I have recently been doing work with predictive models for a continuous response. I am doing a comparison between Elastic Net (glmnet
) package in R and XGBoost (xgboost
) package in R. Originally, I built the model using Elastic Net for its ability to perform feature selection and also for its ability to shrink the coefficeints of correlated variables.
I am exploring XGBoost because of its predictive capabilities, the summary of feature importance it provides, its ability to capture nonlinear interactions and also because I believe that it might be more robust in the presence of outliers.
My questions are:

Is XGBoost or gradient boosted trees in general better at finding nonlinear interactions than a generalized linear model?

Is my assumption about XGBoost or gradient boosted trees in general being robust to outliers a fair assumption?
Here is my model set up and finding:
For model validation I have a training and testing set. I $log$ transform the response variables before model fitting. I make predictions on the testing set and then exponentiate the results to return to the original scale. I make predicted vs. observed plots for each model.
XGBoost Predicted Vs. Observed Plot
The exponentiated predicted values have some outliers but the fit in general is good.
Elastic Net Predicted Vs. Observed Plot
With the elastic net model when I convert back to original scale there is an extreme predicted value. I am interpreting this as that the GLM NET has a few cases that it is not quite sure how to predict (outliers).
I would love to hear opinions! Thank you in advance for any help or comments!
Best Answer
1 Yes boosted trees would more easily fit unknown nonlinear effects or interactions than regularized linear regression. However, as soon as you are aware of some specific nonlinearity you could simply transform data to linearity and continue to use a linaer learner.

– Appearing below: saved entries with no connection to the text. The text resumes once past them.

(* ===== verification/StoreAudit.v ===== *)
(** * The audit log (store.go)

    [Audit] appends an event, [ListAudit] reads the newest ones and
    [PruneAudit] deletes the ones older than an instant. *)

From S2P Require Import Prelude GoStrings Json GoTime Effects Sql Schema StoreUsers.

Record AuditEvent := mkAuditEvent {
  Audit_ID : Z;
  Audit_At : time;
  Audit_ActorUserID : option Z;
  Audit_ClaimedUsername : string;
  Audit_SourceAddress : string;
  Audit_EventType : string;
  Audit_TargetID : option Z;
  Audit_Outcome : string;
  Audit_Details : string;
}.

(** A literal [AuditEvent{...}] of the gateway: no ID and no instant. *)
Definition event (actor : option Z) (claimed source type : string) (target : option Z)
    (outcome details : string) : AuditEvent :=
  mkAuditEvent 0 zero_time actor claimed source type target outcome details.

Section store_audit.
Context `{UnicodeTables, Rowids, TimeParser}.

(** A nullable column satisfies its foreign key. *)
Definition ref_ok (exists_id : Z → db → bool) (ref : option Z) (d : db) : bool :=
  match ref with None => true | Some id => exists_id id d end.

(** INSERT INTO audit_events(...) *)
Definition insert_audit (e : AuditEvent) (d : db) : result Z * db :=
  if negb (valid_outcome (Audit_Outcome e)) then (Err (Sql CheckFailed), d)
  else if negb (ref_ok user_exists (Audit_ActorUserID e) d && ref_ok target_exists (Audit_TargetID e) d)
  then (Err (Sql ForeignKey), d)
  else
    let id := new_rowid (ae_id <$> d.(audit_events)) in
    (Ok id, set_audit_events (insert_row
       (Audit_row id (CURRENT_TIMESTAMP d) (Audit_ActorUserID e) (Audit_ClaimedUsername e)
          (Audit_SourceAddress e) (Audit_EventType e) (Audit_TargetID e) (Audit_Outcome e)
          (Audit_Details e))) d).

(** DELETE FROM audit_events WHERE at < ? *)
Definition delete_audit_before (text : string) (d : db) : result Z * db :=
  let p := λ e, text_lt (ae_at e) text in
  (Ok (count_rows p d.(audit_events)), set_audit_events (delete_rows p) d).

(** The event with the defaults [Audit] fills in. *)
Definition with_defaults (e : AuditEvent) : AuditEvent :=
  mkAuditEvent (Audit_ID e) (Audit_At e) (Audit_ActorUserID e) (Audit_ClaimedUsername e)
    (Audit_SourceAddress e) (Audit_EventType e) (Audit_TargetID e)
    (if Audit_Outcome e =s "" then "success" else Audit_Outcome e)
    (if Audit_Details e =s "" then "{}" else Audit_Details e).

Definition Audit (e : AuditEvent) : prog db (result unit) :=
  let e := with_defaults e in
  if negb (Unmarshal_map (Audit_Details e)) then Ret (Err (Msg "audit details must be valid JSON"))
  else
    let? _ := atomic (insert_audit e) in
    Ret (Ok tt).

Definition event_of_row (e : audit_row) : AuditEvent :=
  mkAuditEvent (ae_id e) (parseTime (ae_at e)) (ae_actor_user_id e) (ae_claimed_username e)
    (ae_source_address e) (ae_event_type e) (ae_target_id e) (ae_outcome e) (ae_details e).

Definition audit_limit (limit : Z) : Z := if (limit <=? 0) || (1000 <? limit) then 100 else limit.

Definition ListAudit (limit : Z) : prog db (result (list AuditEvent)) :=
  let limit := audit_limit limit in
  query (λ d, Ok (map event_of_row
    (take (Z.to_nat limit) (order_by (λ a b, ae_id b <=? ae_id a) d.(audit_events))))).

Definition PruneAudit (before : time) : prog db (result Z) :=
  atomic (delete_audit_before (rfc3339_text before)).

End store_audit.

2 That depends on how you train the models. If you're new to boosted trees, check out some tutorials on how to avoid overfitting. I cannot see from your plots what kind of crossvalidation was used. Use a thorough outer crossvalidation and perhaps compare the results to a random forest model. RF models are much easier to handle, and default settings are often near optimal. A crude thumb rule; if your RF performs better than boosted trees(measured by outer cross validation), you either have chosen sub optimal training paramters for your boosted trees model or your data is quite noisy.